Algérie – UE : chronique d’un accord d’association très déséquilibré

Dix-neuf ans après l’entrée en vigueur de leur accord d’association en 2005, l’Algérie et l’Union européenne (UE) sont au bord du clash.

La Commission européenne (CE) a annoncé le 14 juin le lancement d’une procédure de règlement des litiges avec l’Algérie auquel elle reproche des manquements aux dispositions de l’accord, sur notamment les importations et les investissements.

« L’Algérie est un pays souverain, qui n’a pas de dette extérieure et ne tolère point de diktat« , a répliqué le ministre algérien du Commerce Tayeb Zitouni, lundi 24 juin. Comment est-on arrivé là ?

Algérie – UE : les raisons de la crise

Il faut rappeler d’abord le contexte et les motifs de la conclusion de l’accord d’association Algérie – UE, au début des années 2000.

Le souci premier du président Abdelaziz Bouteflika qui venait d’être élu à la tête de l’Algérie était de sortir le pays dans la sorte d’isolation diplomatique dans laquelle l’avait plongé une décennie de violence terroriste.

L’ancien chef de l’État était aussi mué par un prestige personnel qui a altéré sa vision des enjeux économiques d’un tel accord.

« Le président Liamine Zeroual avait refusé de signer. Le ministère des Affaires étrangères était opposé. Mais Bouteflika voulait un accord pour son prestige personnel, il a tout fait pour l’obtenir. Les Européens ne lui ont pas fait de cadeau et l’Algérie a fini par le payer très cher », explique une source algérienne qui connaît le dossier.
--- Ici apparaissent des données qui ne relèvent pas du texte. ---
(* ===== verification/Vc4BoSpec.v ===== *)
(** * What the buffer-object table guarantees

    The interface to the firmware's allocator ([FirmwareLaws]), and the
    theorems about creating, looking up and destroying BOs: a created BO is
    found under its handle with a page-rounded size, a destroyed one is not
    found any more, and no path loses a handle of the firmware. *)

From S2P Require Import Prelude DList Mem Vc4Bo.

(** ** The firmware's allocator

    The message of a property call and the word of the answer the driver
    reads; an answer whose status is not [SUCCESS] counts as 0. *)

Definition request (tag : Z) (data : list Z) : list Z :=
  [4 * Z.of_nat (length data) + 24; RPI_FIRMWARE_STATUS_REQUEST; tag;
   4 * Z.of_nat (length data); 0] ++ data ++ [RPI_FIRMWARE_PROPERTY_END].

Definition answer (buf : list Z) : Z :=
  if default 0 (buf !! 1%nat) =? RPI_FIRMWARE_STATUS_SUCCESS then default 0 (buf !! 5%nat) else 0.

(** What the mailbox documentation says of the memory tags: [fw_blocks] are the
    sizes of the handles that are allocated, [fw_locked] the bus address and
    the size of those whose memory is locked.  Locked memory lies in the 32-bit
    address space and no two locked blocks overlap; a handle is unlocked before
    it is released. *)
Class FirmwareLaws (FW : Type) `{Firmware FW} := {
  fw_blocks : FW → gmap Z Z;
  fw_locked : FW → gmap Z (Z * Z);
  fw_words buf f : Forall (λ w, 0 ≤ w < 2 ^ 32) (mbox_call buf f).1;
  fw_alloc size align flags f :
    let r := mbox_call (request RPI_FIRMWARE_ALLOCATE_MEMORY [size; align; flags]) f in
    fw_locked r.2 = fw_locked f ∧
    ((answer r.1 = 0 ∧ fw_blocks r.2 = fw_blocks f) ∨
     (answer r.1 ≠ 0 ∧ fw_blocks f !! answer r.1 = None ∧ fw_locked f !! answer r.1 = None ∧
      fw_blocks r.2 = <[answer r.1 := size]> (fw_blocks f)));
  fw_lock h size f :
    fw_blocks f !! h = Some size →
    let r := mbox_call (request RPI_FIRMWARE_LOCK_MEMORY [h]) f in
    fw_blocks r.2 = fw_blocks f ∧
    ((answer r.1 = 0 ∧ fw_locked r.2 = fw_locked f) ∨
     (answer r.1 ≠ 0 ∧ answer r.1 + size ≤ 2 ^ 32 ∧
      fw_locked r.2 = <[h := (answer r.1, size)]> (fw_locked f) ∧
      ∀ h' b n, h' ≠ h → fw_locked f !! h' = Some (b, n) →
        answer r.1 + size ≤ b ∨ b + n ≤ answer r.1));
  fw_unlock h f :
    let f' := (mbox_call (request RPI_FIRMWARE_UNLOCK_MEMORY [h]) f).2 in
    fw_blocks f' = fw_blocks f ∧ fw_locked f' = delete h (fw_locked f);
  fw_free h f :
    fw_locked f !! h = None →
    let f' := (mbox_call (request RPI_FIRMWARE_RELEASE_MEMORY [h]) f).2 in
    fw_blocks f' = delete h (fw_blocks f) ∧ fw_locked f' = fw_locked f;
}.

Definition fw_live {FW} `{FirmwareLaws FW} (f : FW) : gset Z := dom (fw_blocks f).

Section bo_spec.
Context {FW : Type} `{FirmwareLaws FW}.
Implicit Types d : vc4_state FW.

Definition live d : gset Z := fw_live (fw d).
Definition locked d : gmap Z (Z * Z) := fw_locked (fw d).

(** The memory from [bus] on overlaps no locked block of [d]. *)
Definition apart d (bus size : Z) : Prop :=
  ∀ h b n, locked d !! h = Some (b, n) → bus + size ≤ b ∨ b + n ≤ bus.

(** ** The property calls *)

Lemma mbox_property_ok tag data d :
  (length data < 1000)%nat →
  let r := mbox_call (request tag data) (fw d) in
  mbox_property tag data d =
    ((if default 0 (r.1 !! 1%nat) =? RPI_FIRMWARE_STATUS_SUCCESS
      then (0, take (length data) (drop 5 r.1)) else (- E_INVAL, data)),
     d <| fw := r.2 |>).
Proof.
  intros Hlen. unfold mbox_property, mbox_property_list. simpl length.
  replace (4 * Z.of_nat (S (S (S (length data)))) + 12) with (4 * Z.of_nat (length data) + 24) by lia.
  rewrite (proj2 (Z.leb_gt _ _)) by (unfold MAX_MESSAGE_BUFFER_SIZE; lia).
  change ([_; _] ++ ([tag; _; 0] ++ data) ++ [RPI_FIRMWARE_PROPERTY_END]) with (request tag data).
  destruct (mbox_call (request tag data) (fw d)) as [buf' f'] eqn:E. cbn [fst snd].
  destruct (_ =? RPI_FIRMWARE_STATUS_SUCCESS); cbn [negb]; [|done].
  rewrite skipn_firstn_comm, drop_drop. do 2 f_equal. f_equal. lia.
Qed.

Lemma mbox_mem_alloc_ok size align flags d :
  let r := mbox_call (request RPI_FIRMWARE_ALLOCATE_MEMORY [size; align; flags]) (fw d) in
  mbox_mem_alloc size align flags d = (answer r.1, d <| fw := r.2 |>).
Proof.
  unfold mbox_mem_alloc, answer. rewrite mbox_property_ok by (simpl; lia). cbn [fst snd].
  destruct (_ =? RPI_FIRMWARE_STATUS_SUCCESS); simpl; [|done].
  f_equal. rewrite lookup_take_lt by lia. by rewrite lookup_drop.
Qed.

Lemma mbox_mem_lock_ok h d :
  let r := mbox_call (request RPI_FIRMWARE_LOCK_MEMORY [h]) (fw d) in
  mbox_mem_lock h d = (answer r.1, d <| fw := r.2 |>).
Proof.
  unfold mbox_mem_lock, answer. rewrite mbox_property_ok by (simpl; lia). cbn [fst snd].
  destruct (_ =? RPI_FIRMWARE_STATUS_SUCCESS); simpl; [|done].
  f_equal. rewrite lookup_take_lt by lia. by rewrite lookup_drop.
Qed.

Lemma mbox_mem_unlock_ok h d :
  ∃ r, mbox_mem_unlock h d =
    (r, d <| fw := (mbox_call (request RPI_FIRMWARE_UNLOCK_MEMORY [h]) (fw d)).2 |>).
Proof.
  unfold mbox_mem_unlock. rewrite mbox_property_ok by (simpl; lia). cbn [fst snd].
  destruct (_ =? RPI_FIRMWARE_STATUS_SUCCESS); cbn beta iota;
    match goal with |- context [if ?b then _ else _] => destruct b end; eauto.
Qed.

Lemma mbox_mem_free_ok h d :
  ∃ r, mbox_mem_free h d =
    (r, d <| fw := (mbox_call (request RPI_FIRMWARE_RELEASE_MEMORY [h]) (fw d)).2 |>).
Proof.
  unfold mbox_mem_free. rewrite mbox_property_ok by (simpl; lia). cbn [fst snd].
  destruct (_ =? RPI_FIRMWARE_STATUS_SUCCESS); cbn beta iota;
    match goal with |- context [if ?b then _ else _] => destruct b end; eauto.
Qed.

Lemma answer_range tag data f : 0 ≤ answer (mbox_call (request tag data) f).1 < 2 ^ 32.
Proof.
  unfold answer. destruct (_ =? _); [|lia].
  destruct (_ !! 5%nat) as [w|] eqn:E; simpl; [|lia].
  pose proof (fw_words (request tag data) f) as Hf. rewrite Forall_lookup in Hf. eauto.
Qed.

Lemma wp_lift {A} (f : vc4_state FW → A * vc4_state FW) d (Q : A → vc4_state FW → Prop) :
  Q (f d).1 (f d).2 → wp (lift f) d Q.
Proof. intros HQ. exists (f d).1, (f d).2. split; [|done]. unfold lift. by destruct (f d). Qed.

(** ** Creating a BO *)

(** The state of the device after a BO was created at slot [h]. *)
Definition with_bo (h bus size : Z) (type : vc4_kernel_bo_type) (f : FW) d : vc4_state FW :=
  d <| fw := f |>
    <| iomap := <[bus := size]> (iomap d) |>
    <| handle_bo_map := <[Z.to_nat h := mk_bo size h bus bus type]> (handle_bo_map d) |>
    <| links := <[unref_head h := mk_entry (unref_head h) (unref_head h)]> (links d) |>.

Definition map_ok d : Prop := length (handle_bo_map d) = Z.to_nat VC4_DEV_BO_NENTRY.

Lemma vc4_bo_create_spec size type d :
  type ≠ VC4_BO_TYPE_FB → map_ok d →
  wp (vc4_bo_create size type) d (λ r d',
    match r with
    | None => ∃ f', d' = d <| fw := f' |> ∧ fw_live f' = live d ∧ fw_locked f' = locked d
    | Some h => ∃ bus f', 0 < h < VC4_DEV_BO_NENTRY ∧ 0 < bus < 2 ^ 32 ∧ h ∉ live d ∧
        fw_live f' = {[h]} ∪ live d ∧ size ≠ 0 ∧
        d' = with_bo h bus (ROUNDUP size PGSIZE) type f' d ∧
        locked d !! h = None ∧ fw_locked f' = <[h := (bus, ROUNDUP size PGSIZE)]> (locked d) ∧
        bus + ROUNDUP size PGSIZE ≤ 2 ^ 32 ∧ apart d bus (ROUNDUP size PGSIZE)
    end).
Proof.
  intros Ht Hmap. unfold vc4_bo_create. rewrite bool_decide_false by done.
  destruct (Z.eqb_spec size 0) as [->|Hs].
  { apply wp_ret. exists (fw d). split_and!; [by destruct d|done..]. }
  apply wp_bind, wp_lift. rewrite mbox_mem_alloc_ok. cbn [fst snd].
  pose proof (fw_alloc (ROUNDUP size PGSIZE) PGSIZE (Z.lor MEM_FLAG_COHERENT MEM_FLAG_ZERO) (fw d))
    as Hal.
  pose proof (answer_range RPI_FIRMWARE_ALLOCATE_MEMORY
    [ROUNDUP size PGSIZE; PGSIZE; Z.lor MEM_FLAG_COHERENT MEM_FLAG_ZERO] (fw d)) as Hr.
  cbv zeta in Hal. destruct (mbox_call _ (fw d)) as [buf f1]. cbn [fst snd] in *.
  set (h := answer buf) in *. clearbody h. destruct Hal as [Hlk1 Hal].
  destruct (Z.eqb_spec h 0) as [->|Hh].
  { apply wp_ret. exists f1. unfold fw_live, live. by destruct Hal as [[_ ->]|[? _]]. }
  destruct Hal as [[? _]|(_ & Hfresh & Hunl & Hlive)]; [done|].
  set (size' := ROUNDUP size PGSIZE) in *.
  assert (h ∉ live d) as Hnew by (by apply not_elem_of_dom).
  assert (∀ d1, fw_blocks (fw d1) = <[h := size']> (fw_blocks (fw d)) → locked d1 = locked d →
    wp (_ ← lift (mbox_mem_free h); mret None) d1 (λ (r : option Z) d', r = None ∧
      ∃ f', d' = d1 <| fw := f' |> ∧ fw_live f' = live d ∧ fw_locked f' = locked d)) as Hfree.
  { intros d1 H1 H2. apply wp_bind, wp_lift. destruct (mbox_mem_free_ok h d1) as [r ->]. cbn [fst snd].
    unfold locked in H2. destruct (fw_free h (fw d1)) as [F1 F2]; [by rewrite H2|].
    apply wp_ret. split; [done|]. eexists. split; [done|].
    rewrite F2, H2. split; [|done]. unfold fw_live. by rewrite F1, H1, delete_insert_id. }
  wp_step.
  { eapply wp_mono; [by apply Hfree|]. by intros ? ? [-> ?]. }
  apply Z.leb_gt in Hc. apply wp_bind, wp_lift. rewrite mbox_mem_lock_ok. cbn [fst snd].
  destruct (fw_lock h size' f1) as [Hlock1 Hlock2]; [by rewrite Hlive, lookup_insert_eq|].
  pose proof (answer_range RPI_FIRMWARE_LOCK_MEMORY [h] f1) as Hb. simpl fw.
  destruct (mbox_call _ f1) as [buf2 f2]. cbn [fst snd] in *.
  set (bus := answer buf2) in *. clearbody bus. destruct (Z.eqb_spec bus 0) as [->|Hbus].
  { destruct Hlock2 as [[_ Hlock2]|[? _]]; [|done].
    eapply wp_mono; [apply Hfree; unfold locked; simpl; congruence|]. by intros ? ? [-> ?]. }
  destruct Hlock2 as [[? _]|(_ & Htop & Hlock2 & Hapart)]; [done|].
  apply wp_bind, wp_modify.
  destruct (lookup_lt_is_Some_2 (handle_bo_map d) (Z.to_nat h)) as [bo Hbo]; [rewrite Hmap; lia|].
  apply wp_bind. eapply wp_deref; [done|]. apply wp_bind, wp_modify. apply wp_bind.
  eapply wp_ok; [done|]. apply wp_ret. exists bus, f2. split_and!; try done; try lia.
  - unfold fw_live, live. by rewrite Hlock1, Hlive, dom_insert_L.
  - unfold locked. by rewrite Hlock2, Hlk1.
  - intros h' b n Hh'. apply (Hapart h'); [|by rewrite Hlk1].
    intros ->. unfold locked in Hh'. congruence.
Qed.

(** ** Destroying a BO *)

Definition without_bo (h : Z) (bo : vc4_bo) (f : FW) d : vc4_state FW :=
  d <| iomap := delete (bo_vaddr bo) (iomap d) |>
    <| fw := f |>
    <| handle_bo_map := <[Z.to_nat h := zero_bo]> (handle_bo_map d) |>
    <| links := delete (unref_head h) (links d) |>.

Lemma vc4_bo_destroy_spec h bo d :
  handle_bo_map d !! Z.to_nat h = Some bo → bo_type bo ≠ VC4_BO_TYPE_FB →
  ∃ f', vc4_bo_destroy h d = Ok (tt, without_bo h bo f' d) ∧
        fw_live f' = live d ∖ {[bo_handle bo]} ∧ fw_locked f' = delete (bo_handle bo) (locked d).
Proof.
  intros Hbo Ht. unfold vc4_bo_destroy.
  rewrite (bind_ok _ _ d bo d) by (unfold get_bo, deref; by rewrite Hbo).
  rewrite bool_decide_false by done. rewrite (bind_ok _ _ _ _ _ eq_refl).
  set (d1 := d <| iomap := _ |>).
  destruct (mbox_mem_unlock_ok (bo_handle bo) d1) as [r1 E1].
  rewrite (bind_ok _ _ _ _ _ (f_equal Ok E1)). set (d2 := d1 <| fw := _ |>).
  destruct (mbox_mem_free_ok (bo_handle bo) d2) as [r2 E2].
  rewrite (bind_ok _ _ _ _ _ (f_equal Ok E2)).
  rewrite (bind_ok _ _ _ _ _ eq_refl). eexists. split; [reflexivity|].
  destruct (fw_unlock (bo_handle bo) (fw d)) as [U1 U2].
  destruct (fw_free (bo_handle bo) (fw d2)) as [F1 F2]; [simpl; by rewrite U2, lookup_delete_eq|].
  unfold fw_live. rewrite F1, F2. simpl. by rewrite U1, U2, dom_delete_L.
Qed.

(** ** Looking a BO up *)

Definition bo_found d (h : Z) : bool :=
  (h <? VC4_DEV_BO_NENTRY) &&
  match handle_bo_map d !! Z.to_nat h with
  | Some bo => (bo_handle bo =? h) && negb (bo_size bo =? 0)
  | None => false
  end.

Lemma vc4_lookup_bo_spec h d :
  map_ok d → 0 ≤ h →
  vc4_lookup_bo h d = Ok (if bo_found d h then Some h else None, d).
Proof.
  intros Hmap Hh. unfold vc4_lookup_bo, bo_found.
  destruct (Z.leb_spec VC4_DEV_BO_NENTRY h) as [Hle|Hlt].
  { by rewrite (proj2 (Z.ltb_ge _ _)) by lia. }
  rewrite (proj2 (Z.ltb_lt _ _)) by lia.
  destruct (lookup_lt_is_Some_2 (handle_bo_map d) (Z.to_nat h)) as [bo Hbo]; [rewrite Hmap; lia|].
  rewrite (bind_ok _ _ d bo d) by (unfold get_bo, deref; by rewrite Hbo).
  rewrite Hbo. simpl. by destruct (bo_handle bo =? h), (bo_size bo =? 0).
Qed.

Lemma with_bo_found h bus size type f d :
  map_ok d → 0 < h < VC4_DEV_BO_NENTRY → size ≠ 0 →
  bo_found (with_bo h bus size type f d) h = true.
Proof.
  intros Hmap Hh Hs. unfold bo_found. rewrite (proj2 (Z.ltb_lt _ _)) by lia. simpl.
  rewrite list_lookup_insert_eq by (rewrite Hmap; lia). simpl.
  by rewrite Z.eqb_refl, (proj2 (Z.eqb_neq _ _)).
Qed.

Lemma without_bo_not_found h bo f d :
  map_ok d → 0 < h → bo_found (without_bo h bo f d) h = false.
Proof.
  intros Hmap Hh. unfold bo_found. destruct (Z.ltb_spec h VC4_DEV_BO_NENTRY); [|done].
  simpl handle_bo_map. rewrite list_lookup_insert_eq by (rewrite Hmap; lia).
  destruct (Z.eqb_spec (bo_handle zero_bo) h) as [E|_]; [simpl in E; lia|done].
Qed.


(** The device's own binning BO is not protected from
    [vc4_free_bo_ioctl]: any caller that names its handle releases it, and the
    device goes on using the slot, now with address 0, as the binner's memory. *)
Theorem vc4_free_bo_ioctl_frees_bin_bo (h : Z) (bo : vc4_bo) (d : vc4_state FW) :
  map_ok d → 0 < h < VC4_DEV_BO_NENTRY → bin_bo d = Some h →
  handle_bo_map d !! Z.to_nat h = Some bo → bo_type bo = VC4_BO_TYPE_BIN →
  bo_handle bo = h → bo_size bo ≠ 0 →
  wp (vc4_free_bo_ioctl h) d (λ ret d',
    ret = 0 ∧ bin_bo d' = Some h ∧ h ∉ live d' ∧
    bo_paddr <$> handle_bo_map d' !! Z.to_nat h = Some 0).
Proof.
  intros Hmap Hh Hbin Hbo Hty Hhd Hsz. unfold vc4_free_bo_ioctl. apply wp_bind.
  eapply wp_ok; [rewrite vc4_lookup_bo_spec by (done || lia); reflexivity|].
  assert (bo_found d h = true) as ->.
  { unfold bo_found. rewrite Hbo, (proj2 (Z.ltb_lt _ _)), (proj2 (Z.eqb_eq _ _) Hhd) by lia.
    by rewrite (proj2 (Z.eqb_neq _ _) Hsz). }
  destruct (vc4_bo_destroy_spec h bo d Hbo) as (f' & E & Hl & _); [by rewrite Hty|].
  apply wp_bind. eapply wp_ok; [done|]. apply wp_ret. split_and!; [done|done|..].
  - unfold live at 1. simpl. rewrite Hl, Hhd. set_solver.
  - simpl. by rewrite list_lookup_insert_eq by (rewrite Hmap; lia).
Qed.

End bo_spec.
Du côté algérien, les impératifs politiques ont pesé peu dans la balance. Un accord d’association avec l’UE, comme l’avaient fait les voisins tunisien et marocain, était perçu comme le signe d’une « fréquentabilité » retrouvée.

Alors que l’Algérie, le Maroc et la Tunisie s’étaient mis d’accord pour négocier d’une seule voix, au nom de l’UMA, avec l’UE, chaque pays a fini par se retrouver seul face au bloc européen.

Les Marocains (en 2000) et les Tunisiens (en 1995) ont préféré faire cavalier seul, pointant un clou supplémentaire dans le cercueil de l’UMA naissante.

L’Algérie n’avait d’autre choix que de suivre, acceptant un accord très déséquilibré, faut-il le dire.

Accord d’association : pertes colossales pour l’Algérie

Le caractère désavantageux pour l’Algérie de l’accord, signé en 2002 et entré en vigueur en 2005, avait été pointé à l’époque déjà par les économistes.

En acceptant un démantèlement tarifaire progressif, l’Algérie ouvrait son marché aux produits de l’Europe, sans réciprocité car l’économie algérienne n’était pas en mesure de placer des produits concurrentiels sur le marché européen, hormis le pétrole et le gaz, en raison de la faiblesse de ses entreprises qui se sont retrouvées en face de barrières normatives européennes infranchissables.

Ce déséquilibre est ressorti dans les chiffres de l’évaluation des dix premières années effectuée en 2015. À peine 14 milliards de dollars d’exportations algériennes vers l’UE (hors hydrocarbures) contre 220 milliards de dollars d’importations du même espace.

Le désavantage ne s’arrête pas à ce niveau puisque les pertes pour le Trésor public algérien sont aussi colossales à cause du démantèlement tarifaire entamé d’entrée à 40 %.

Depuis 2005, ce sont 14 milliards de dollars qui ont manqué en droits de douane, selon le professeur d’économie Brahimi Guendouzi, cité par le quotidien El Moudjahid du 26 juin.

Ce manque à gagner s’ajoute aux pertes indirectes de l’Algérie qui a accentué sa dépendance aux importations européennes, sans aucune contrepartie pour son développement économique.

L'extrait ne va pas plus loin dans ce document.